Zhang Yaqin: The Internet of Intelligent Bodies is the next stop for AI

On September 24th, Zhang Yaqin, a foreign academician of the Chinese Academy of Engineering, a Tsinghua University Chair Professor, and the director of the Institute of Intelligent Industries (AIR), delivered a keynote speech titled "Intelligence Emergence: Reflections and Explorations in the Age of Artificial Intelligence" at the 2025 Snapdragon Summit China. He also engaged in a dialogue with financial writer Wu Xiaobo, discussing the technological evolution and industrial prospects of AI.

Zhang Yaqin proposed that the internet has entered the "Internet of Agents" stage, with its industrial scale expected to expand more than a hundredfold compared to the mobile internet era.

Artificial intelligence is becoming a universal technological cornerstone, like electricity, driving exponential economic and social development. He reviewed the concept of "AI" proposed a decade ago, noting that AI has become the core driving force of the Fourth Industrial Revolution.

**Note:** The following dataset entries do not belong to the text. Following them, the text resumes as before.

(* ===== verification/Control.v ===== *)
(** * The controller's surroundings (src/valops/controller/runner.py, preflight.py)

    The controller talks to every other process through RPC clients, launches workers
    and reads the bundle registry. Its world here is the episode store, the observe-only
    flag, what it already alerted on, and the trace of its calls; what the other
    processes answer is an arbitrary function of the trace, so whatever holds for every
    [surroundings] holds for every behaviour of theirs. *)
From S2P Require Import Prelude PyVal Schema Canonical Json PyConv Tools Transitions Tokens Rpc Fold Store AuditChain AuditClient Bundle.
From Stdlib Require Import Ascii.

(** src/valops/controller/spawn.py:32-37 LaunchResult *)
Record LaunchResult : Type := mkLaunch {
  lr_exit_code : val; lr_timed_out : bool; lr_structured_output : option val; lr_stderr : string }.

(** What the controller does that others can see. *)
Inductive event : Type :=
| EvRpc (service method : string) (params : dict)
| EvStore (method : string) (params : dict)                     (* a call to the episode store *)
| EvHome (session : string) (spec : dict) (input : view)      (* build_home *)
| EvLaunch (session : string) (adapter : val) (timeout_s : Q)  (* launcher.run *)
| EvCleanup (session : string)                                 (* remove_home *)
| EvRegistry.                                                  (* the bundle registry is read *)
Abbreviation trace := (list event).

Record surroundings : Type := mkSurroundings {
  n_answer : trace → result exn val;             (* the reply to the RPC just made *)
  n_store : trace → store → option (env * bool);  (* the store's side of the RPC just made, and whether its reply is lost;
                                                     none when it is not reached *)
  n_others : trace → store → store;              (* what the store's other clients did since the last call *)
  n_home : trace → result exn unit;              (* build_home *)
  n_launch : trace → result exn LaunchResult;
  n_sandbox : trace → option string;             (* launcher.preflight() *)
  n_uuid : trace → string;
  n_nonce : trace → string;
  n_now : trace → Q;
  n_registry : trace → registry;
  n_chain : trace → option (result exn (list string * list val));   (* the chain file and the anchor store *)
  n_anchor_keys : list (string * (string → string → bool));
  n_yaml : string → result exn val;
  n_sign : string → string;
  n_rfc3339 : Q → string;
  n_admins : list string;                        (* the brokers' admin sockets *)
  n_worker_sockets : dict;
  n_development : bool;
  n_uid : Z;
}.

(** The observe-only flag's file: absent, or there with its document, if it is JSON. *)
Abbreviation flag_file := (option (option val)).

(** src/valops/controller/runner.py:69-72 Runner.__init__ *)
Record world : Type := mkWorld {
  w_store : store;
  w_trace : trace;
  w_alerted : list string;
  w_flag : flag_file;
}.
Abbreviation RM := (M world exn).

(** [try: m except RpcError: h]: other exceptions pass. *)
Definition catch_rpc {S A} (m : M S exn A) (h : string → M S exn A) : M S exn A :=
  catch m (λ e, match e with RpcError code _ => h code | _ => raise e end).

(** [try: m finally: f]: an exception of [f] replaces one of [m]. *)
Definition finally {S A B} (m : M S exn A) (f : M S exn B) : M S exn A := λ s,
  let '(r, s1) := m s in
  match f s1 with
  | (Ok _, s2) => (r, s2)
  | (Err e, s2) => (Err e, s2)
  end.

Definition set_store (s : store) (w : world) : world := mkWorld s (w_trace w) (w_alerted w) (w_flag w).
Definition log_event (e : event) (w : world) : world := mkWorld (w_store w) (w_trace w ++ [e]) (w_alerted w) (w_flag w).

(** Which methods of which services a process calls: the services with their methods. *)
Definition asks (table : list (string * list string)) (service method : string) : bool :=
  existsb (λ x, String.eqb service x.1 && str_in method x.2) table.
Lemma asks_true table service method : asks table service method = true ↔ ∃ ms, (service, ms) ∈ table ∧ method ∈ ms.
Proof.
  unfold asks. rewrite existsb_true. split.
  - intros ([s ms] & Hin & [->%String.eqb_eq Hm]%andb_true_iff). exists ms. split; [done|]. by apply str_in_spec.
  - intros (ms & Hin & Hm). exists (service, ms). split; [done|]. cbn. rewrite String.eqb_refl. by apply str_in_spec.
Qed.

Section control.
Context `{HASH : Hash} (N : surroundings).

Definition trace_of : RM trace := w ← get_state; mret (w_trace w).
Definition now_ : RM Q := tr ← trace_of; mret (n_now N tr).
Definition registry_ : RM registry := _ ← modify (log_event EvRegistry); tr ← trace_of; mret (n_registry N tr).

(** [client.call(method, **params)] of a service other than the store. *)
Definition rpc (service method : string) (params : dict) : RM val :=
  _ ← modify (log_event (EvRpc service method params));
  tr ← trace_of;
  lift (n_answer N tr).

(** The store's side of a request at an endpoint. *)
Definition serves_at (endpoint : string) (v : env) (line : val) (s : store) : result exn reply * store :=
  match find_first (λ ep, String.eqb (ep_name ep) endpoint) (endpoints v (λ _, [n_uid N])) with
  | Some ep => let '(resp, s') := handle ep (n_uid N) 0 (Some line) s in (call_result resp, s')
  | None => (Err (rpc_error "unavailable"), s)
  end.
Definition store_serves : env → val → store → result exn reply * store := serves_at "store-control".
Definition request_line (method : string) (params : dict) : val :=
  VDict [("id", VInt 1); ("method", VStr method); ("params", VDict params)].

(** [self.d.store.call(method, **params)] *)
Definition store_rpc (method : string) (params : dict) : RM reply :=
  _ ← modify (log_event (EvStore method params));
  w ← get_state;
  let s := n_others N (w_trace w) (w_store w) in
  match n_store N (w_trace w) s with
  | None => _ ← modify (set_store s); raise (rpc_error "unavailable")
  | Some (v, lost) =>
      let '(r, s') := store_serves v (request_line method params) s in
      _ ← modify (set_store s');
      if lost then raise (rpc_error "unavailable") else lift r
  end.

(** src/valops/controller/runner.py:75-80 Runner.alert *)
Definition alert (severity title text : string) (episode_id dedupe : val) : RM unit :=
  catch_rpc (_ ← rpc "report_sys" "system_alert"
                   [("severity", VStr severity); ("title", VStr title); ("text", VStr text); ("episode_id", episode_id);
                    ("dedupe_key", dedupe)];
             mret tt) (λ _, mret tt).

(** src/valops/controller/runner.py:82-86 Runner._audit *)
Definition audit (event : string) (episode_id : string) (data : dict) (p : payload) : RM unit :=
  catch_rpc (_ ← rpc "audit" "submit" (audit_params event (VStr episode_id) (Some data) p); mret tt) (λ _, mret tt).

(** src/valops/controller/runner.py:89-90 Runner.record *)
Definition read_record (eid : string) : RM record :=
  r ← store_rpc "read_episode" [("episode_id", VStr eid); ("view", VStr "record")];
  match r with ReplyRead (RRecord rec) => mret rec | _ => raise (PyExc "TypeError") end.

Definition rec_state (rec : record) : string := default EmptyString (r_state rec).

(** [f"state:{rec['revision']}:{to}"] *)
Definition transition_key (rec : record) (to : string) : string :=
  "state:" +:+ py_str (VInt (r_revision rec)) +:+ ":" +:+ to.
Definition transition_params (rec : record) (to reason : string) : dict :=
  [("episode_id", VStr (r_episode_id rec)); ("state", VStr to); ("expected_revision", VInt (r_revision rec));
   ("reason", VStr reason); ("idem_key", VStr (transition_key rec to))].

(** src/valops/controller/runner.py:92-102 Runner.transition *)
Definition transition (rec : record) (to reason : string) : RM bool :=
  moved ← catch_rpc (_ ← store_rpc "set_state" (transition_params rec to reason); mret true)
                    (λ code, if String.eqb code "conflict" then mret false else raise (rpc_error code));
  if moved : bool then
    _ ← audit "state_change" (r_episode_id rec) [("from", opt_val VStr (r_state rec)); ("to", VStr to); ("reason", VStr reason)] NoPayload;
    mret true
  else mret false.

(** src/valops/controller/runner.py:104-108 Runner.hand_off *)
Definition hand_off (rec : record) (reason severity : string) : RM unit :=
  moved ← transition rec "handed_off" reason;
  if moved : bool then
    check ← lift (vindex (r_trigger rec) "check");
    alert severity ("Episode handed off: " +:+ stake 120 reason)
      ("Episode " +:+ r_episode_id rec +:+ " (" +:+ py_str (opt_val VStr (r_class rec)) +:+ "/" +:+ py_str check +:+
       ") handed to the operator. No action is taken by the system. Reason: " +:+ reason)
      (VStr (r_episode_id rec)) (VStr ("handoff:" +:+ r_episode_id rec))
  else mret tt.

(** ** The observe-only flag *)
(** src/valops/controller/preflight.py:35-37 ObserveOnlyFlag.set *)
Definition flag_set (reason : string) : RM unit :=
  t ← now_;
  modify (λ w, mkWorld (w_store w) (w_trace w) (w_alerted w)
                 (match w_flag w with None => Some (Some (VDict [("reason", VStr reason); ("ts", VFloat t)])) | f => f end)).

(** src/valops/controller/preflight.py:39-43 ObserveOnlyFlag.get *)
Definition flag_get (f : flag_file) : result exn val :=
  match f with
  | None | Some None => Ok VNone
  | Some (Some (VDict d)) => Ok (dget_none d "reason")
  | Some (Some _) => Err (PyExc "TypeError")
  end.

(** src/valops/controller/preflight.py:45-46 ObserveOnlyFlag.clear *)
Definition flag_clear : RM unit := modify (λ w, mkWorld (w_store w) (w_trace w) (w_alerted w) None).

(** ** Pre-flight *)
(** src/valops/controller/preflight.py:17-25 Preflight *)
Record Preflight : Type := mkPreflight { pf_observe_only : list string; pf_no_llm : list string; pf_warnings : list string }.
Definition llm_allowed (pf : Preflight) : bool := bool_decide (pf_observe_only pf = []) && bool_decide (pf_no_llm pf = []).

(** [x * k] for a number [x] of the thresholds. *)
Definition times (x : val) (k : Q) : result exn Q := q ← of_opt (num_of x) (PyExc "TypeError"); Ok (q * k)%Q.
Definition show_int (q : Q) : string := py_str (VInt (Qtrunc q)).

(** The audit part of [run]: reasons against observing, against steps, and warnings. *)
Definition audit_reasons (st : val) (interval max_lag : Q) : result exn (list string * list string * list string) :=
  err ← vget st "integrity_error";
  let oo := if truthy err then ["audit chain: " +:+ py_str err] else [] in
  lag ← vget st "anchor_lag_s";
  match lag with
  | VNone => Ok (oo, ["anchor lag Nones above P-19 (" +:+ show_int max_lag +:+ "s)"], [])
  | _ =>
      q ← of_opt (num_of lag) (PyExc "TypeError");
      if Qltb max_lag q then Ok (oo, ["anchor lag " +:+ show_int q +:+ "s above P-19 (" +:+ show_int max_lag +:+ "s)"], [])
      else if Qltb (interval * (3 # 2)) q then Ok (oo, [], ["anchor lag " +:+ show_int q +:+ "s above P-18"])
      else Ok (oo, [], [])
  end.

(** One broker's ping. *)
Definition ping (name : string) : RM (list string) :=
  catch_rpc (_ ← rpc name "ping" []; mret []) (λ code, mret [name +:+ " unavailable: " +:+ code]).
Fixpoint pings (names : list string) : RM (list string) :=
  match names with
  | [] => mret []
  | name :: names' => r ← ping name; rs ← pings names'; mret (r ++ rs)
  end.

(** src/valops/controller/preflight.py:49-81 run *)
Definition preflight_run (interval max_lag : Q) : RM Preflight :=
  w ← get_state;
  reason ← lift (flag_get (w_flag w));
  g ← registry_;
  bundle ← lift (match active g with
                 | None => Ok ["no active bundle"]
                 | Some id => r ← verify g id; Ok (match r with Some r => ["active bundle fails verification: " +:+ r] | None => [] end)
                 end);
  '(oo, no, warn) ← catch_rpc (st ← rpc "audit" "status" []; lift (audit_reasons st interval max_lag))
                              (λ code, mret ([], ["audit sequencer unavailable: " +:+ code], []));
  downs ← pings ("model_broker" :: n_admins N);
  tr ← trace_of;
  mret (mkPreflight ((if truthy reason then ["observe-only: " +:+ py_str reason] else []) ++ bundle ++ oo)
          (no ++ downs ++ match n_sandbox N tr with Some why => ["sandbox backend unavailable: " +:+ why] | None => [] end)
          warn).
End control.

He emphasized that the key characteristic of current AI development is the "emergence of intelligence"—the simultaneous advancement of technological breakthroughs and industrial integration. On a technical level, he summarized five major trends in the development of large models: multimodality, autonomous intelligence (agents), edge intelligence, physical intelligence, and biological intelligence.

The essence of the new generation of AI lies in the fusion of atoms, molecules, and bits, representing the synergy of information, physical, and biological intelligence.

It will also promote the integration of carbon-based and silicon-based life. He believes that AI will be deployed increasingly at the edge, achieving low power consumption, low latency, and high personalization. He also called for global attention to AI governance and risks.

In a conversation with Wu Xiaobo, Zhang Yaqin pointed out that autonomous driving, as a typical application of physical intelligence, requires end-to-end technical support from large models.

Comparing the development of AI in China and the United States, he believes that China has advantages in application implementation and young talent, but still faces challenges in chips and basic models.

He predicts that open source will become the mainstream of AI, and that China will develop three to four large-scale model ecosystems. Looking ahead, Zhang Yaqin emphasized that the current path of relying on scale expansion will peak in five years.

The next generation of AI needs to break through the boundaries of memory, reasoning, and cognition. The integration of intelligent agents with physical and biological intelligence will be the key innovation direction for the next decade.

Tsinghua University AIR, led by Zhang Yaqin, has already deployed in three major areas: information, physical, and biological intelligence, and is collaborating with industry to promote technological implementation. This summit was hosted by Qualcomm, and Zhang Yaqin's sharing provided participants with important insights that combined academic foresight with industrial practice.